In which I cannot maintain my cynicism.

1 Oct

Man, I don’t even know what it was about this, but it basically had me all weepy and ridiculous when I read it. So, okay, awhile back, a high school teacher assigned his students a project in which they would collect oral histories from their family members to create a record of the town’s memories of the Second World War. And they ran across a story the American 30th Infantry Division who were moving through Germany at the end of the war, intercepted and then proceeded to liberate a train that carried thousands of people from the concentration camp at Bergen-Belsen to a death camp. It turned out this story had basically been forgotten about, because Mat Rozell, the teacher who’d started it all, began getting emails from people who’d been on that train.

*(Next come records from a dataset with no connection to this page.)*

(** * pageloadstats: the worker pool, the retry loop and the orchestrator

    A shallow embedding of [workers_pool.go] and of the package's main file
    ([New], [GetMeasurements], [try], [getMeasurementsInternal],
    [getThumbnailFile]), followed by the properties of the specification
    that can be stated over it.

    Conventions.
    - Go's [int] and [int64] are 64-bit two's complement integers: they are
      values of [Z] inside [int_min .. int_max], and every operation that
      can leave the range is wrapped by [wrap_int].
    - A call that returns [(T, error)] yields an [outcome T]: [Ok] for a nil
      error, [Err] for a non-nil one; a run-time panic is [Panic].
    - The mutex of [workersPool] is not represented: [getPhantom] and
      [releasePhantom] hold it for their whole body, so each of them is one
      atomic step on the pool.
    - Calls that leave the package (net/url, ioutil, phantomjs,
      encoding/json) are fields of an [Engine] record. *)

From Stdlib Require Import Ascii.
From stdpp Require Import gmap strings list fin_maps.

Local Open Scope Z_scope.

(** ** Machine integers *)

Definition int_min : Z := - 2 ^ 63.
Definition int_max : Z := 2 ^ 63 - 1.

(** Two's complement wrap-around of a signed 64-bit result. *)
Definition wrap_int (z : Z) : Z := (z + 2 ^ 63) mod 2 ^ 64 - 2 ^ 63.

Definition in_int (z : Z) : Prop := int_min ≤ z ≤ int_max.

(** [time.Duration] is an [int64] count of nanoseconds. *)
Definition Duration := Z.
Definition Millisecond : Duration := 1000000.

(** [time.Duration(ms) * time.Millisecond] *)
Definition duration_of_ms (ms : Z) : Duration := wrap_int (ms * Millisecond).

(** [200 * time.Millisecond], a constant expression. *)
Definition retry_interval : Duration := 200 * Millisecond.

(** ** Handles, errors, outcomes *)

(** [*phantomjs.Phantom]: a pointer, compared by address. *)
Inductive Phantom : Type :=
  | nil
  | Ptr (addr : N).

#[global] Instance Phantom_eq_dec : EqDecision Phantom.
Proof. solve_decision. Defined.

(** Where an error value comes from. *)
Inductive origin : Type := NetURL | Ioutil | PhantomJS | EncodingJSON.

Inductive error : Type :=
  | errorString (msg : string)                (* fmt.Errorf, errors.New *)
  | foreignError (from : origin) (msg : string).

#[global] Instance origin_eq_dec : EqDecision origin.
Proof. solve_decision. Defined.

#[global] Instance error_eq_dec : EqDecision error.
Proof. solve_decision. Defined.

(** The four errors the package creates itself.  In the specification's
    vocabulary [ErrNoFreePhantom] (from the pool) and [ErrMaxWait] (from the
    retry loop) are both PoolExhausted, [ErrReleasePhantom] is InvalidHandle
    and [ErrNoTries] is InvalidTries. *)
Definition ErrNoFreePhantom : error := errorString "Could not get phantom process".
Definition ErrReleasePhantom : error := errorString "Could not release phantom process".
Definition ErrNoTries : error :=
  errorString "You have to specify at least one try to get any result".
Definition ErrMaxWait : error := errorString "Maximum phantom wait time exceeded".

Inductive outcome (A : Type) : Type :=
  | Ok (a : A)
  | Err (e : error)
  | Panic (msg : string).

Arguments Ok {A} a.
Arguments Err {A} e.
Arguments Panic {A} msg.

Definition index_out_of_range : string := "index out of range".

(** ** The worker pool (workers_pool.go) *)

Record workersPool : Type := mkPool {
  used : list bool;
  workers : list Phantom;
  size : Z
}.

Definition set_used (p : workersPool) (u : list bool) : workersPool :=
  {| used := u; workers := workers p; size := size p |}.

Definition set_workers (p : workersPool) (ws : list Phantom) : workersPool :=
  {| used := used p; workers := ws; size := size p |}.

(** [for i := 0; i < p.size; i++ { if !p.used[i] { p.used[i] = true; return
    p.workers[i], nil } }]: [n] counts the iterations that remain, [i] is the
    index.  An index outside a slice panics. *)
Fixpoint getPhantom_loop (n i : nat) (p : workersPool) : outcome Phantom * workersPool :=
  match n with
  | O => (Err ErrNoFreePhantom, p)
  | S n' =>
      match used p !! i with
      | None => (Panic index_out_of_range, p)
      | Some true => getPhantom_loop n' (S i) p
      | Some false =>
          let p' := set_used p (<[i := true]> (used p)) in
          match workers p' !! i with
          | None => (Panic index_out_of_range, p')
          | Some w => (Ok w, p')
          end
      end
  end.

Definition getPhantom (p : workersPool) : outcome Phantom * workersPool :=
  getPhantom_loop (Z.to_nat (size p)) 0 p.

(** [for i := 0; i < p.size; i++ { if p.workers[i] == phantom { p.used[i] =
    false; return nil } }] *)
Fixpoint releasePhantom_loop (n i : nat) (phantom : Phantom) (p : workersPool)
  : outcome unit * workersPool :=
  match n with
  | O => (Err ErrReleasePhantom, p)
  | S n' =>
      match workers p !! i with
      | None => (Panic index_out_of_range, p)
      | Some w =>
          if decide (w = phantom) then
            match used p !! i with
            | None => (Panic index_out_of_range, p)
            | Some _ => (Ok (), set_used p (<[i := false]> (used p)))
            end
          else releasePhantom_loop n' (S i) phantom p
      end
  end.

Definition releasePhantom (phantom : Phantom) (p : workersPool)
  : outcome unit * workersPool :=
  releasePhantom_loop (Z.to_nat (size p)) 0 phantom p.

(** [New]: the two [make] calls come first and panic when the length is
    negative or more than the runtime grants; then one [phantomjs.Start()]
    per slot, a failed start panics.  [maxLen] is the largest length for
    which both [make([]bool, n)] and [make([]*phantomjs.Phantom, n)] return
    on the machine at hand (it depends on the platform and on the memory
    left); [Start k] is what the [k]-th call of [phantomjs.Start] returns. *)
Fixpoint New_loop (n i : nat) (Start : nat → outcome Phantom) (p : workersPool)
  : outcome workersPool :=
  match n with
  | O => Ok p
  | S n' =>
      match Start i with
      | Ok w =>
          if decide (i < length (workers p))%nat
          then New_loop n' (S i) Start (set_workers p (<[i := w]> (workers p)))
          else Panic index_out_of_range
      | Err (errorString msg) | Err (foreignError _ msg) => Panic msg
      | Panic msg => Panic msg
      end
  end.

Definition New (maxLen poolSize : Z) (Start : nat → outcome Phantom)
  : outcome workersPool :=
  if (poolSize <? 0) || (maxLen <? poolSize) then Panic "makeslice: len out of range"
  else
    let n := Z.to_nat poolSize in
    New_loop n 0 Start
      {| used := replicate n false; workers := replicate n nil; size := poolSize |}.
(** C10.  The sampling call is a total function to a mapping: no exception
    leaves it.  When a stage raises (any of the stages whose queries can
    fail), the [try] body raises; and whenever the [try] body raises [e] the
    call returns the mapping whose only key is ["Error"], bound to
    ["Failed to collect data: "] followed by [str(e)]. *)
Theorem sampling_failure_is_error_map env w :
  (all_stages_return env = false -> is_returns (fst (try_body env w)) = false) /\
  (forall e w', try_body env w = (Raises e, w') ->
     get_detailed_system_data env w = (error_map e, w') /\
     dom (error_map e) = {["Error"]} /\
     error_map e !! "Error" = Some (VStr ("Failed to collect data: " ++ exn_msg e)) /\
     (forall k, k ≠ "Error" -> error_map e !! k = None)) /\
  (forall d w', try_body env w = (Returns d, w') ->
     get_detailed_system_data env w = (d, w')).
Proof.
  split; [| split].
  - intros Hfail. destruct (try_body env w) as [[d | e] w'] eqn:Hrun; [| reflexivity].
    destruct (try_body_returns _ _ _ _ Hrun) as (_ & _ & Hall). congruence.
  - intros e w' Hrun. split; [by apply get_detailed_system_data_raises |].
    unfold error_map. split; [apply dom_singleton_L |].
    split; [apply lookup_singleton_eq |].
    intros k Hk. by apply lookup_singleton_ne.
  - intros d w' Hrun. unfold get_detailed_system_data. by rewrite Hrun.
Qed.

Lemma sampling_failure_is_error_map_witness :
  let w := mkWorld baseline 0 in
  fst (get_detailed_system_data host_no_sensors w)
  = error_map (mkExn AttributeError
                 "module 'psutil' has no attribute 'sensors_temperatures'").
Proof.
  intros w.
  destruct (sampling_failure_is_error_map host_no_sensors w) as (_ & Hraise & _).
  destruct (Hraise (mkExn AttributeError
                      "module 'psutil' has no attribute 'sensors_temperatures'")
                   (snd (try_body host_no_sensors w))) as (Hout & _).
  - vm_compute. reflexivity.
  - rewrite Hout. reflexivity.
Defined.

(** C1, as stated, refuted: [psutil.users()] fails in the process stage,
    which runs after the rate stage and after the timestamp was stored; the
    call is reported as failed, and the last timestamp has moved from [100]
    to [101] with the disk counters advanced as well. *)
Lemma failed_call_advances_rate_state :
  let w := mkWorld baseline 0 in
  let out := get_detailed_system_data host_users_fail w in
  fst (try_body host_users_fail w)
  = Raises (mkExn OSError "[Errno 2] No such file or directory: '/var/run/utmp'") /\
  dom (fst out) = {["Error"]} /\
  last_call_time baseline = 100 /\
  last_call_time (self (snd out)) = 101 /\
  last_call_time (self (snd out)) <> last_call_time baseline /\
  rate_state (self (snd out)) <> rate_state baseline.
Proof.
  cbv zeta. split; [vm_compute; reflexivity |].
  split.
  { rewrite (get_detailed_system_data_raises _ _
               (mkExn OSError "[Errno 2] No such file or directory: '/var/run/utmp'")
               (snd (try_body host_users_fail (mkWorld baseline 0)))).
    - apply dom_singleton_L.
    - vm_compute. reflexivity. }
  split; [reflexivity |]. split; [vm_compute; reflexivity |].
  split; vm_compute; discriminate.
Qed.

Like, the ABC article about it is kind of silly and manipulative soft journalism, but I’m not gonna lie, I was totally manipulated by it. This is also a really good example of how technology can be really useful for historical study; one of the survivors who was on the train said he had spent 44 years searching for some mention of the incident and found nothing until Matt Rozell’s high school history class posted what they’d found on the Internet.

Seriously this is ridiculous, I am crying all over again. I don’t even know, guys.

In which the news is not all completely infuriating!

30 Sep

Some of it is hilarious! In the midst of the Polanski business (here’s a free tip, readers: if you don’t want to go to jail for raping a child, maybe you shouldn’t rape a child), here are some articles that have shown up in my reader and did not make me want to punch a lot of people!

First of all, the Telegraph reports that apparently archaeologists are now thinking that the Battle of Bosworth Fields actually took place about a mile away from the site that’s been previously used to mark it. Awkward!

Also from the Telegraph comes news that a dude who made some wacky claims about Hitler’s skull fragment on a History Channel special never actually examined the fragment. Hey, remember when the History Channel wasn’t all WWII all the time? Yeah, me neither.

And the Times reports that a Van Dyck self-portrait is due to be sold! They also say, however, that “modern detractors argue that van Dyck is to blame for 400 years of flattery and airbrushing in depictions of the famous and the powerful”; maybe I am not so up to date with the art history world, but I have never heard this at all. Is this true?

Or if “what wacky times we live in” is your thing, the BBC reports that a PoW camp in County Durham is for sale on eBay!

Ah, that was refreshing. By the way, for those of you who’d like to know whose movies to illegally download borrow from your friends instead of buying from now on, the LiveJournal celeb-gossip community ohnotheydidn’t has a list of people who’ve signed the “Free Polanski” petition. Fortunately, most of my favorite celebrities and imaginary significant others are not really important enough for anyone to have asked their opinions on the matter, so I can continue with planning our imaginary weddings, but man, this is bad enough. Et tu, Tilda Swinton?